Material for the task
++++
(** C4 as stated fails: with [max_retries = 5] and a constructor that
    raises 3 times before it would succeed (3 < 5), the call gives up after
    3 attempts. *)
Lemma retry_bound_as_stated_fails :
  let e := mock (first 3) never (Returns []) (Returns true) in
  let s := set_max_retries 5 test_settings in
  let res := initialize_graphiti e (fresh s) in
  ((Z.of_nat 3 < max_retries s)%Z
   /\ fails_then_succeeds e s 3
   /\ snd res = Raises (RetryError (ExternalError "connection refused"))
   /\ attempts (events (fst res)) = 3)
  /\ ~ retry_bound_as_stated.
Proof.
  cbn zeta. split.
  - split; [reflexivity|]. split; [apply mock_fails_then_succeeds|]. split; reflexivity.
  - intros H.
    destruct (H (mock (first 3) never (Returns []) (Returns true))
                (set_max_retries 5 test_settings)) as [H1 _].
    destruct (H1 3) as [Hs _]; [reflexivity|apply mock_fails_then_succeeds|].
    discriminate Hs.
Qed.

(** ** A failed index build *)

(** Whenever the constructor returns and [build_indices] raises, the next
    attempt finds the handle stored and returns it. *)
Lemma failed_build_is_absorbed (e : Engine) (w : World) (msg : string) :
  _graphiti (self w) = None ->
  Graphiti_call e (graphiti_args_of (settings (self w))) (constructions (events w)) = None ->
  build_indices_call e (constructions (events w)) (count is_build (events w)) = Some msg ->
  let res := initialize_graphiti e w in
  let h := constructions (events w) in
  snd res = Returns (Some h)
  /\ _graphiti (self (fst res)) = Some h
  /\ added w (fst res) =
       [EvAttempt 2; EvSleep 4; EvBuildIndices h false;
        EvGraphiti (graphiti_args_of (settings (self w))) (Some h); EvAttempt 1].
Proof.
  intros Hnone HG HB. cbn zeta. unfold initialize_graphiti, retry. simpl.
  destruct (body_cases e (emit (EvAttempt 1) w)) as [h H|m H HG'|m H HG' HB'|H HG' HB'];
    cbn in H; try congruence;
    try (exfalso; cbn in HG'; unfold constructions, count in *; congruence);
    try (exfalso; cbn in HG', HB'; unfold constructions, count in *; congruence).
  erewrite body_ready by reflexivity. cbn [fst snd].
  split; [reflexivity|]. split; [reflexivity|].
  eapply (added_app [_; _; _; _; _]). reflexivity.
Qed.

(** C3 at its failing input: the constructor returns, every
    [build_indices] call raises.  Every construction attempt fails, yet the
    call returns normally on its second attempt, the stored handle is not
    None, and the handle it holds never had its indices built. *)
Theorem failed_build_leaves_handle :
  let e := mock never always (Returns []) (Returns true) in
  let res := initialize_graphiti e (fresh test_settings) in
  snd res = Returns (Some 0)
  /\ _graphiti (self (fst res)) = Some 0
  /\ built (events (fst res)) 0 = false
  /\ constructions (events (fst res)) = 1
  /\ attempts (events (fst res)) = 2.
Proof. cbn zeta. repeat split; reflexivity. Qed.

(** C2 at its failing input, the same engine: [get_graphiti] returns the
    handle whose [build_indices] raised, in the call that built it and in
    every later call, and no index build ever completed on it. *)
Theorem get_graphiti_returns_unbuilt_handle :
  let e := mock never always (Returns []) (Returns true) in
  let res := get_graphiti e (fresh test_settings) in
  let res' := get_graphiti e (fst res) in
  snd res = Returns (Some 0)
  /\ List.In (EvBuildIndices 0 false) (events (fst res))
  /\ built (events (fst res)) 0 = false
  /\ snd res' = Returns (Some 0)
  /\ built (events (fst res')) 0 = false.
Proof. cbn zeta. repeat split; try reflexivity. cbn. auto. Qed.

(** ** Callers interleaved by the event loop *)

Section EventLoop.

Variable e : Engine.

Lemma has_handle_emit ev w : has_handle (emit ev w) = has_handle w.
Proof. reflexivity. Qed.

(** One attempt up to its first suspension. *)
Lemma begin_attempt_effect en n w :
  let w' := fst (Async.begin_attempt e en n w) in
  let p := snd (Async.begin_attempt e en n w) in
  settings (self w') = settings (self w)
  /\ (forall h, _graphiti (self w) = Some h -> _graphiti (self w') = Some h)
  /\ task_ok w' {| Async.entry_point := en; Async.at_pc := p |}
  /\ installations (events w')
     = installations (events w) + (if has_handle w then 0 else if has_handle w' then 1 else 0)
  /\ constructions (events w')
     = constructions (events w) + (if has_handle w then 0 else 1)
  /\ (Graphiti_call e (graphiti_args_of (settings (self w))) (constructions (events w)) = None ->
      has_handle w' = true).
Proof.
  cbn zeta. unfold Async.begin_attempt, Async.after_return, Async.after_raise, Graphiti,
    task_ok, has_handle, installations, constructions.
  cbn [emit self events _graphiti].
  destruct (_graphiti (self w)) as [h|] eqn:H.
  - destruct en; cbn; rewrite ?H; repeat split; eauto; try (unfold count; lia).
  - rewrite !count_cons. cbn [is_graphiti is_installed Nat.add].
    destruct (Graphiti_call e _ _) as [msg|] eqn:HG.
    + destruct (Tenacity.stop decorator_stop n); cbn; rewrite ?H, ?count_cons; cbn;
        repeat split; auto; try (unfold count; lia); try congruence.
    + cbn. rewrite ?count_cons. cbn.
      repeat split; auto; try (unfold count; lia); try congruence.
Qed.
++++
Task statement
Pull out every line above that holds the word "reflexivity".

Your solution
  - split; [reflexivity|]. split; [apply mock_fails_then_succeeds|]. split; reflexivity.
    destruct (H1 3) as [Hs _]; [reflexivity|apply mock_fails_then_succeeds|].
  erewrite body_ready by reflexivity. cbn [fst snd].
  split; [reflexivity|]. split; [reflexivity|].
  eapply (added_app [_; _; _; _; _]). reflexivity.
Proof. cbn zeta. repeat split; reflexivity. Qed.
Proof. cbn zeta. repeat split; try reflexivity. cbn. auto. Qed.
Proof. reflexivity. Qed.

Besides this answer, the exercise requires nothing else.